[Stored data entries]
'''

(** * Channel manager and direct-booking engine: a shallow embedding

    The development follows the Python sources
      - [channel-manager/rate-limiter.py]
      - [channel-manager/circuit-breaker.py]
      - [channel-manager/webhook-handlers.py]
      - [channel-manager/sync-engine.py]
      - [channel-manager/platform-adapters/base_adapter.py]
      - [direct-booking-engine/backend-api-routes.py]
    Every module below first transcribes the functions it needs and then
    states and proves the properties of the specification about them. *)

From Stdlib Require Import ZArith String Ascii List Bool Lia.
From stdpp Require Import gmap strings list fin_maps pretty.

Set Warnings "-register-all".

Open Scope string_scope.
Open Scope list_scope.
Open Scope Z_scope.

(** * SHA-256 ([hashlib.sha256]), used by the idempotency keys *)

Module Sha256.

(** 32-bit words are integers in [0, 2^32); every sum is reduced. *)
Definition w32 (x : Z) : Z := x mod 4294967296.

Definition add32 (x y : Z) : Z := w32 (x + y).

Definition rotr (n x : Z) : Z :=
  Z.lor (Z.shiftr x n) (w32 (Z.shiftl x (32 - n))).

Definition not32 (x : Z) : Z := Z.lxor x 4294967295.

Definition Ch (x y z : Z) : Z := Z.lxor (Z.land x y) (Z.land (not32 x) z).

Definition Maj (x y z : Z) : Z :=
  Z.lxor (Z.lxor (Z.land x y) (Z.land x z)) (Z.land y z).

'''

* Exercise objective *
Scan the data for lines containing "engine" and copy all of them.

* Task answer *
(** * Channel manager and direct-booking engine: a shallow embedding
      - [channel-manager/sync-engine.py]
      - [direct-booking-engine/backend-api-routes.py]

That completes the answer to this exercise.